Lemma safeParse_downloadSettings fields :
  safeParse downloadSettingsSchema (JObject fields) = [] ↔ settingsInRange fields.
Proof.
  unfold safeParse, downloadSettingsSchema, settingsInRange.
  cbn [fmap list_fmap concat].
  rewrite app_nil_r, !app_nil.
  rewrite !optional_supplied.
  change (1 # 1)%Q with (inject_Z 1). change (10 # 1)%Q with (inject_Z 10).
  change (16 # 1)%Q with (inject_Z 16). change (0 # 1)%Q with (inject_Z 0).
  change (50 # 1)%Q with (inject_Z 50).
  setoid_rewrite parse_integer_range.
  setoid_rewrite parse_number_range.
  setoid_rewrite parse_boolean.
  tauto.
Qed.

Lemma concat_nonempty sep x xs : x ≠ "" → String.concat sep (x :: xs) ≠ "".
Proof.
  intros Hx. destruct xs as [|y ys]; simpl; [done|].
  destruct x; [done | discriminate].
Qed.

Lemma parseField_path s : ∀ p v, Forall (λ i, path i = p) (parseField s p v).
Proof.
  induction s as [checks| |inner IH]; intros p v; simpl.
  - destruct v as [| | |[]| | |]; try (by repeat constructor);
      apply Forall_fmap, Forall_forall; done.
  - destruct v; by repeat constructor.
  - destruct v; try apply IH. constructor.
Qed.

Lemma issue_path_nonempty fields :
  Forall (λ i, path i ≠ []) (safeParse downloadSettingsSchema (JObject fields)).
Proof.
  unfold safeParse. apply Forall_concat, Forall_fmap, Forall_forall.
  intros [key s] _. simpl.
  eapply Forall_impl; [apply parseField_path|].
  intros i ->. discriminate.
Qed.

(** C7. [validateDownloadSettings] accepts a settings object exactly when
    every field it supplies lies in its range: [maxParallelDownloads] an
    integer in 1..10, [maxConcurrentChunks] an integer in 1..16,
    [maxChunkRetries] an integer in 0..50,
    [chunkOperationTimeoutMinutes] a number in 0.5..60 (and the three flags
    booleans). Otherwise the result has [success = false] and carries a
    non-empty error message. *)
Theorem C7_validateDownloadSettings_ranges :
  ∀ (message : IssueKind → string) (fields : list (string * JsVal)),
    (success (validateDownloadSettings message (JObject fields)) = true
     ↔ settingsInRange fields)
    ∧ (¬ settingsInRange fields →
       success (validateDownloadSettings message (JObject fields)) = false
       ∧ ∃ msg, error (validateDownloadSettings message (JObject fields)) = Some msg
                ∧ msg ≠ "").
Proof.
  intros message fields.
  pose proof (safeParse_downloadSettings fields) as Hspec.
  pose proof (issue_path_nonempty fields) as Hpath.
  unfold validateDownloadSettings, validate.
  destruct (safeParse downloadSettingsSchema (JObject fields)) as [|i issues]; simpl.
  - split; [tauto|]. intros Hn. exfalso. apply Hn, Hspec. reflexivity.
  - split.
    + split; [discriminate|]. intros Hr. apply Hspec in Hr. discriminate.
    + intros _. split; [done|]. eexists. split; [reflexivity|].
      apply (concat_nonempty "; " (errorMessage message i)
               (errorMessage message <$> issues)).
      inversion Hpath as [|? ? Hi _]; subst.
      unfold errorMessage. destruct (path i) as [|k ks]; [done|].
      destruct (String.concat "." (k :: ks)); discriminate.
Qed.

(** Short texts in place of Zod's, to run the validator on examples. *)
Definition shortMessage (k : IssueKind) : string :=
  match k with
  | invalid_type expected => "Expected " ++ expected
  | not_integer => "Expected integer"
  | too_small _ => "Number too small"
  | too_big _ => "Number too big"
  end.

Example settings_accepted :
  validateDownloadSettings shortMessage
    (JObject [ ("maxParallelDownloads", JNumber (Finite (10 # 1)));
               ("chunkOperationTimeoutMinutes", JNumber (Finite (1 # 2)));
               ("turboDownload", JBool true);
               ("theme", JString "dark") ])
  = {| success := true; error := None |}.
Proof. reflexivity. Qed.

Example settings_rejected :
  validateDownloadSettings shortMessage
    (JObject [ ("maxParallelDownloads", JNumber (Finite (11 # 1)));
               ("maxChunkRetries", JNumber (Finite (5 # 2))) ])
  = {| success := false;
       error := Some "maxParallelDownloads: Number too big; maxChunkRetries: Expected integer" |}.
Proof. reflexivity. Qed.

Lemma C7_witness :
  success (validateDownloadSettings shortMessage
             (JObject [ ("maxConcurrentChunks", JNumber (Finite (17 # 1))) ])) = false
  ∧ ∃ msg,
      error (validateDownloadSettings shortMessage
               (JObject [ ("maxConcurrentChunks", JNumber (Finite (17 # 1))) ]))
      = Some msg ∧ msg ≠ "".
Proof.
  apply (proj2 (C7_validateDownloadSettings_ranges shortMessage
                  [ ("maxConcurrentChunks", JNumber (Finite (17 # 1))) ])).
  intros (_ & H & _).
  destruct (H (JNumber (Finite (17 # 1)))) as (n & Hn & q & Hq & Heq).
  - split; [reflexivity | discriminate].
  - inversion Hq; subst q. unfold Qeq in Heq. simpl in Heq. lia.
Defined.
====
**Directions:** Copy each line in the entries above where "Lemma" turns up.

**Answer for the task:**
Lemma safeParse_downloadSettings fields :
Lemma concat_nonempty sep x xs : x ≠ "" → String.concat sep (x :: xs) ≠ "".
Lemma parseField_path s : ∀ p v, Forall (λ i, path i = p) (parseField s p v).
Lemma issue_path_nonempty fields :
Lemma C7_witness :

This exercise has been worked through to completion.